Police in several parts of Karnataka on Wednesday (March 25) had to clamp down on the grocery shops and vegetable markets across cities as people disregarded the call for social distancing and gathered in large numbers outside stores.
While people worried that essential commodities would run out of stock after Prime Minister Narendra Modi first called for a countrywide shutdown on March 22, his second address to the nation on Monday (March 24) announcing a three-week shutdown fuelled their worries further.
The mere announcement about the shutdown forced people to stop by stores and buy things in bulk.
“First there was a lockdown on Sunday. Then the Karnataka government issued restrictions on Tuesday. And then the Prime Minister announced another three-week long shut down on Wednesday. How can we not panic in such times?” said Sridevi N, a shopper who resorted to panic buying on March 25 outside a supermarket.
Amid requests from the politicians and bureaucrats requesting people not to step out on streets and buy what is essential, panic buying and Ugadi festival shopping in Karnataka led the sales on March 22 and 23. The police found it difficult to control the crowd with a call for social distancing.
Health Minister B Sriramulu and Chief Minister B S Yediyurappa asked people to keep the festival a low affair.
“Considering the lockdown situation, we (politicians) will not be celebrating the festival and we request the same from people. Even if you have to celebrate, do it inside your house and keep it a low affair,” Sriramulu said.
On Tuesday (March 24) morning, the police made rounds in key market areas and dispersed the crowd. However, Modi’s announcement on Monday night again led to uncontrollable chaos on streets.

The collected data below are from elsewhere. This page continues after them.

Lemma find_duplicates_some (d : t) (a b : row) (l1 l2 l3 : table) :
  work d = l1 ++ a :: l2 ++ b :: l3 ->
  name_and_digest a = name_and_digest b ->
  find_duplicates d <> [].
Proof.
  intros Hw Hk Hnone.
  assert (Ha : In a (work d)) by (rewrite Hw; apply in_or_app; right; now left).
  set (n := Z.of_nat (List.length
              (filter (fun r => String.eqb (r_filename a) (r_filename r)
                                && String.eqb (r_md5 a) (r_md5 r))%bool (work d)))).
  assert (Hin : In (DuplicateRow (r_filename a) (r_md5 a) n) (find_duplicates d)).
  { apply find_duplicates_in. split; [|reflexivity]. subst n.
    rewrite Hw, filter_app. cbn [filter]. rewrite !String.eqb_refl. cbn [andb].
    rewrite filter_app. cbn [filter].
    injection Hk as Hk1 Hk2. rewrite Hk1, Hk2, !String.eqb_refl. cbn [andb].
    rewrite length_app. cbn [List.length]. rewrite length_app. cbn [List.length].
    lia. }
  rewrite Hnone in Hin. destruct Hin.
Qed.

(** X7.  [find_duplicates()] reports a name and a digest, with the number
    of rows that have both, exactly when that number is more than one.
    It reports nothing exactly when no two rows of the table share a name
    and a digest. *)
Theorem X7_find_duplicates_reports_groups_of_two_or_more (d : t) :
  (forall fn m n,
     In (DuplicateRow fn m n) (find_duplicates d) <->
     1 < n /\
     n = Z.of_nat (List.length
                     (filter (fun r => String.eqb fn (r_filename r)
                                       && String.eqb m (r_md5 r))%bool (work d))))
  /\ (forall x, In x (find_duplicates d) -> exists fn m n, x = DuplicateRow fn m n)
  /\ (find_duplicates d = [] <-> NoDup (map name_and_digest (work d))).
Proof.
  split; [intros; apply find_duplicates_in|]. split.
  - unfold find_duplicates. intros x Hx. apply in_flat_map in Hx.
    destruct Hx as (g & _ & Hx). destruct (1 <? _); [|destruct Hx].
    destruct Hx as [<-|[]]. eauto.
  - split; [|apply find_duplicates_none].
    intros Hnone.
    assert (Hgen : forall l1 l2, work d = l1 ++ l2 -> NoDup (map name_and_digest l2)).
    { intros l1 l2. revert l1. induction l2 as [|a l2 IH]; intros l1 Hw;
        [constructor|].
      cbn. constructor.
      - intros Hin. apply in_map_iff in Hin. destruct Hin as (b & Hk & Hb).
        apply in_split in Hb. destruct Hb as (m1 & m2 & ->).
        now apply (find_duplicates_some d a b l1 m1 m2 Hw).
      - apply (IH (l1 ++ [a])). now rewrite <- app_assoc. }
    now apply (Hgen []).
Qed.

(** An instance: the duplicate of the sample store. *)
Lemma X7_find_duplicates_reports_groups_of_two_or_more_witness :
  In (DuplicateRow "A" "h1" 2) (find_duplicates Sample.with_duplicate).
Proof.
  destruct (X7_find_duplicates_reports_groups_of_two_or_more Sample.with_duplicate)
    as (H & _).
  apply H. split; [lia | reflexivity].
Defined.

Lemma put_id_is_new (fn : string) (size : Z) (md5 : string) (d d' : t) :
  put fn size md5 d = Ok d' -> forall r, In r (work d) -> r_id r <> count d.
Proof.
  unfold put, insert. cbn [r_id r_size].
  destruct (negb (Z.eqb (Str.len md5) 32)); [discriminate|].
  destruct (negb _); [discriminate|].
  destruct (has_id (count d) (work d)) eqn:E; [discriminate|].
  intros _. now apply has_id_false_iff.
Qed.

Lemma put_keeps_ids_distinct (fn : string) (size : Z) (md5 : string) (d d' : t) :
  NoDup (map r_id (work d)) -> put fn size md5 d = Ok d' ->
  NoDup (map r_id (work d')).
Proof.
  intros Hnd Hput.
  destruct (put_ok _ _ _ _ _ Hput) as (name & Hw & _).
  rewrite Hw, map_app. cbn [map r_id].
  apply (Permutation_NoDup (l := count d :: map r_id (work d))).
  - apply Permutation_cons_append.
  - constructor; [|exact Hnd]. intros Hin. apply in_map_iff in Hin.
    destruct Hin as (r & Hid & Hr).
    exact (put_id_is_new _ _ _ _ _ Hput r Hr Hid).
Qed.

The city police commissioner issued orders to impose Section 144 — the law that prohibits the gathering of four or more people in public places — in Bengaluru starting midnight of March 23 till March 31.

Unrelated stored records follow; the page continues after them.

Definition assignMetric (verbose_map : gmap string string) (metric : Metric.t)
  : gmap string string :=
  assign verbose_map (Metric.metric_name metric)
         (verboseOr (Metric.verbose_name metric) (Metric.metric_name metric)).

(** [createVerboseMap]: the columns first, then the metrics. *)
Definition createVerboseMap (dataset : option Dataset.t) : gmap string string :=
  let verbose_map := ∅ in
  let verbose_map :=
    foldl assignColumn verbose_map
          (ensureIsArray (dataset ≫= Dataset.columns)) in
  let verbose_map :=
    foldl assignMetric verbose_map
          (ensureIsArray (dataset ≫= Dataset.metrics)) in
  verbose_map.

(** The verbose name the last column named [key] contributes. *)
Definition lastColumn (key : string) (columns : list Column.t) : option string :=
  (fun column =>
     verboseOr (Column.verbose_name column) (Column.column_name column))
  <$> List.find (fun column => String.eqb (Column.column_name column) key)
                (rev columns).

(** The verbose name the last metric named [key] contributes. *)
Definition lastMetric (key : string) (metrics : list Metric.t) : option string :=
  (fun metric =>
     verboseOr (Metric.verbose_name metric) (Metric.metric_name metric))
  <$> List.find (fun metric => String.eqb (Metric.metric_name metric) key)
                (rev metrics).

(** ** Traces of [ChartSelect] *)

(** The number of [onChange] calls an event makes, given the prop
    [clearable]. *)
Definition reports (clearable : bool) (e : Event) : nat :=
  match e with
  | Change _ => 1
  | Clear _ => if clearable then 1 else 0
  | Render _ | Settle _ _ => 0
  end.

(** The event is not a fulfilment whose chart carries another id than the
    one its request was issued for. *)
Definition honestEvent (w : Component) (e : Event) : bool :=
  match e with
  | Settle i (Fulfilled (Some chart)) =>
      match pending w !! i with
      | Some p => Chart.id chart =? issuedFor p
      | None => true
      end
  | _ => true
  end.

Fixpoint honestRun (w : Component) (es : list Event) : bool :=
  match es with
  | [] => true
  | e :: es' => honestEvent w e && honestRun (step w e) es'
  end.





(** ** Definitions used by the statements *)

Definition textFilter (input : string) : Filter.t :=
  Filter.mk "slice_name" "ct" (FStr input).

Several residential associations barred the entry of delivery staff, newspaper and milk vendors, and people had to rely on offline stores for these supplies.

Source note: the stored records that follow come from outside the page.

(** * autoimpute: the SingleImputer orchestrator and the default imputers

    A shallow embedding of
      - autoimpute/imputations/series/default.py
          (DefaultBaseImputer, DefaultSingleImputer)
      - autoimpute/imputations/dataframe/single_imputer.py
          (SingleImputer)
    Python objects that the two files mutate are threaded as explicit
    state; exceptions are values of [exn]; everything the two files call
    but do not define (pandas, sklearn, the statistical imputers, the
    helpers of BaseImputer) is gathered in one record of operations,
    [External]. *)

From Stdlib Require Import ZArith String List Bool Lia Sorted.
From stdpp Require Import base option list strings pretty.

Set Default Proof Using "Type".
Set Warnings "-register-all".
Open Scope string_scope.

(** ** Exceptions and results *)

Inductive exn :=
| TypeError (msg : string)
| ValueError (msg : string) (cause : option exn)   (* raise ValueError(msg) from cause *)
| AttributeError (msg : string)
| KeyError (key : string)
| NotFittedError (msg : string)
| OtherError (cls msg : string).

Inductive result (A : Type) :=
| Ok (a : A)
| Raise (e : exn).
Arguments Ok {A} a.
Arguments Raise {A} e.

(** [except TypeError] and [except AttributeError]: sklearn declares
    [class NotFittedError(ValueError, AttributeError)]. *)
Definition isinstance_TypeError (e : exn) : bool :=
  match e with TypeError _ => true | _ => false end.

Definition isinstance_AttributeError (e : exn) : bool :=
  match e with AttributeError _ | NotFittedError _ => true | _ => false end.

Definition exn_message (e : exn) : string :=
  match e with
  | TypeError m | ValueError m _ | AttributeError m
  | KeyError m | NotFittedError m | OtherError _ m => m
  end.

(** ** A state and exception monad: the state survives a raise *)

Definition Py (S A : Type) : Type := S -> result A * S.

Definition ret {S A} (a : A) : Py S A := fun s => (Ok a, s).
Definition raise {S A} (e : exn) : Py S A := fun s => (Raise e, s).
Definition bind {S A B} (c : Py S A) (k : A -> Py S B) : Py S B :=
  fun s => match c s with
           | (Ok a, s') => k a s'
           | (Raise e, s') => (Raise e, s')
           end.
Definition get {S} : Py S S := fun s => (Ok s, s).
Definition modify {S} (f : S -> S) : Py S unit := fun s => (Ok tt, f s).
Definition lift_result {S A} (r : result A) : Py S A := fun s => (r, s).

(** [try: body  except <sel> as e: handler e] *)
Definition try_except {S A} (body : Py S A) (sel : exn -> bool)
    (handler : exn -> Py S A) : Py S A :=
  fun s => match body s with
           | (Ok a, s') => (Ok a, s')
           | (Raise e, s') => if sel e then handler e s' else (Raise e, s')
           end.

Declare Scope py_scope.
Delimit Scope py_scope with py.
Notation "x <- c ;; k" := (bind c (fun x => k))
  (at level 100, c at next level, right associativity) : py_scope.
Notation "c ;;; k" := (bind c (fun _ => k))
  (at level 100, right associativity) : py_scope.
Open Scope py_scope.

(** ** Python dicts: insertion-ordered, keys unique *)

Module dict.
Definition t (V : Type) : Type := list (string * V).

Definition keys {V} (d : t V) : list string := d.*1.
Definition values {V} (d : t V) : list V := d.*2.

Fixpoint get {V} (d : t V) (k : string) : option V :=
  match d with
  | [] => None
  | (k', v) :: r => if decide (k' = k) then Some v else get r k
  end.

(** [d[k] = v]: overwrite in place, or append a new key at the end *)
Fixpoint set {V} (d : t V) (k : string) (v : V) : t V :=
  match d with
  | [] => [(k, v)]
  | (k', v') :: r =>
      if decide (k' = k) then (k', v) :: r else (k', v') :: set r k v
  end.

Definition mem {V} (d : t V) (k : string) : bool := bool_decide (k ∈ keys d).
End dict.

(** [d[k]] *)
Definition getitem {S V} (d : dict.t V) (k : string) : Py S V :=
  match dict.get d k with
  | Some v => ret v
  | None => raise (KeyError k)
  end.

(** ** Python values that cross the border to external code *)

Inductive pyval :=
| PyNone
| PyBool (b : bool)
| PyInt (z : Z)
| PyStr (s : string)
| PyDict (items : list (string * pyval))
| PyObj (o : nat)       (* an external object: a class or an instance *)
| PySeries (a : nat).   (* a pd.Series object, by address *)

Definition is_none_or_dict (v : pyval) : bool :=
  match v with PyNone | PyDict _ => true | _ => false end.

(** ** pandas data *)

(** dtypes by their numpy kind, plus the pandas extension dtypes *)
Inductive dtype :=
| d_bool | d_int | d_uint | d_float | d_complex        (* kinds b i u f c *)
| d_object | d_bytes | d_unicode                       (* kinds O S U *)
| d_datetime | d_timedelta                             (* kinds M m *)
| d_category | d_period | d_interval.

(** pandas.api.types.is_numeric_dtype: numpy number or bool *)
Definition is_numeric_dtype_kind (d : dtype) : bool :=
  match d with
  | d_bool | d_int | d_uint | d_float | d_complex => true
  | _ => false
  end.

(** pandas.api.types.is_string_dtype: kind in O, S, U and not one of the
    excluded extension dtypes (category, period, interval) *)
Definition is_string_dtype_kind (d : dtype) : bool :=
  match d with
  | d_object | d_bytes | d_unicode => true
  | _ => false
  end.

Inductive scalar :=
| Num (z : Z)
| Str (s : string)
| Stamp (t : Z).

(** a cell: [None] is a missing entry (NaN, None, NaT) *)
Definition value : Type := option scalar.

(** a row label, an element of an index *)
Inductive label :=
| Lint (z : Z)
| Lstr (s : string).

#[global] Instance label_eq_dec : EqDecision label.
Proof. solve_decision. Defined.

(** a column: its dtype and its rows, each the row label with the cell.
    Labels may repeat; the order is the order of the rows. *)
Record Series := mkSeries { s_dtype : dtype; s_rows : list (label * value) }.

(** [s.index] and [s.values] *)
Definition s_index (s : Series) : list label := (s_rows s).*1.
Definition s_values (s : Series) : list value := (s_rows s).*2.

(** pd.RangeIndex(n), the index a table gets when none is given: the
    labels are the positions 0 .. n-1 *)
Definition position_label (p : nat) : label := Lint (Z.of_nat p).
Definition range_index (n : nat) : list label := position_label <$> seq 0 n.

Definition DataFrame : Type := list (string * Series).

(** what an imputer hands back for [X.loc[imp_ix, column] = ...] *)
Inductive rhs :=
| RScalar (v : value)            (* one value, broadcast *)
| RArray (vs : list value)       (* one value per requested row, in order *)
| RSeries (s : Series).          (* a whole column, aligned on the index *)

(** ** The world outside the two files *)

Record world (E : Type) := mkWorld {
  heap : list Series;   (* the pd.Series objects handed to imputers *)
  ext : E               (* state of external objects, random generators *)
}.
Arguments mkWorld {E} heap ext.
Arguments heap {E} w.
Arguments ext {E} w.

Inductive strategy_spec :=
| StratStr (s : string)
| StratList (l : list string)
| StratDict (d : dict.t string).

Record External (E : Type) := mkExternal {
  (* Python object protocol on external values *)
  py_str : pyval -> world E -> string;             (* f"{v}", v a class or strategy name *)
  py_format : pyval -> world E -> result string;   (* f"{v}", v any object: its __format__ runs *)
  py_getattr : pyval -> string -> world E -> result pyval;   (* v.name *)
  py_call : pyval -> list (string * pyval) -> Py (world E) pyval;   (* v(k1=v1, ...) *)
  py_method : pyval -> string -> pyval -> Py (world E) pyval;       (* v.name(x) *)
  py_truth : nat -> world E -> result bool;                  (* bool(obj) *)
  (* the classes that default.py imports *)
  MeanImputer : pyval;
  ModeImputer : pyval;
  (* the other registry entries of single_imputer.py *)
  MedianImputer : pyval;
  RandomImputer : pyval;
  NormImputer : pyval;
  CategoricalImputer : pyval;
  InterpolateImputer : pyval;
  (* pandas: the dtype of a column of dtype d once the values vs are written into it *)
  setitem_dtype : dtype -> list value -> dtype;
  (* a fitted registry imputer: its statistics_["strategy"] and its impute *)
  plug_strategy : pyval -> world E -> pyval;
  plug_impute : pyval -> pyval -> Py (world E) rhs;
  (* autoimpute.utils.check_nan_columns, the decorator of fit and transform *)
  check_nan_columns : DataFrame -> option exn;
  (* BaseImputer.check_strategy_fit *)
  check_strategy_fit : strategy_spec -> list string -> result (dict.t string)
}.
Arguments py_str {E} _ _ _.
Arguments py_format {E} _ _ _.
Arguments py_getattr {E} _ _ _ _.
Arguments py_call {E} _ _ _ _.
Arguments py_method {E} _ _ _ _ _.
Arguments py_truth {E} _ _ _.
Arguments MeanImputer {E} _.
Arguments ModeImputer {E} _.
Arguments MedianImputer {E} _.
Arguments RandomImputer {E} _.
Arguments NormImputer {E} _.
Arguments CategoricalImputer {E} _.
Arguments InterpolateImputer {E} _.
Arguments setitem_dtype {E} _ _ _.
Arguments plug_strategy {E} _ _ _.
Arguments plug_impute {E} _ _ _ _.
Arguments check_nan_columns {E} _ _.
Arguments check_strategy_fit {E} _ _ _.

Online delivery too remains disrupted with firms like the Healthy Buddha and BigBasket unable to deliver essentials. “Dear customer, we are unable to do a non-milk essential deliveries tomorrow (March 25) due to restrictions imposed by authorities on the movement of goods…” a BigBasket message to a customer read.
The number of COVID-19 positive cases reported in Karnataka touched 41 on March 24.
“We did not get enough vegetables on Monday and people crowded at shops to pick whatever they can. We had no choice but to wait for the next day to grab the rest. The fear is obvious with so many ‘What if…’ questions in our minds,” said Dharmendra Kumar, a customer at a state-run Horticultural Producers’ Cooperative Marketing and Processing Society (HOPCOMS) shop in Jeevanbhimanagar in Bengaluru.
The HOPCOMS staff at the store said that while the supply remains disrupted, they could still pick up essentials and the demand was almost double when compared to that on normal days.
“On a regular day, we did a business of ₹30,000 – ₹35,000. But with panic buying, we witnessed the sales rise to ₹80,000 – ₹90,000 on March 22 and 23,” Guru Reddy, the HOPCOMS manager at the store said.
While the prices of vegetable saw a 10%-20% rise, availability of water became a concern for some since the government RO water units at several places were shut and people resorted to buying the 20-litre premium branded water cans at Rs 110 which otherwise costed ₹80. The price of these cans was ₹5 in government units.
Meanwhile, push cart vendors selling fruits too suffered due to less customers. “While I could sell my stock worth Rs 8,000 on Monday, Tuesday the sales remained dull with the police intervention,” Appu N, a push-cart vendor in the city said.
Appu had earned only ₹3,000 till 5 pm on March 24.
CM B S Yediyurappa asked people to stay indoor while assured that essential services would not be hit and that the government took measure to advance the allocation of monthly ration to card holders.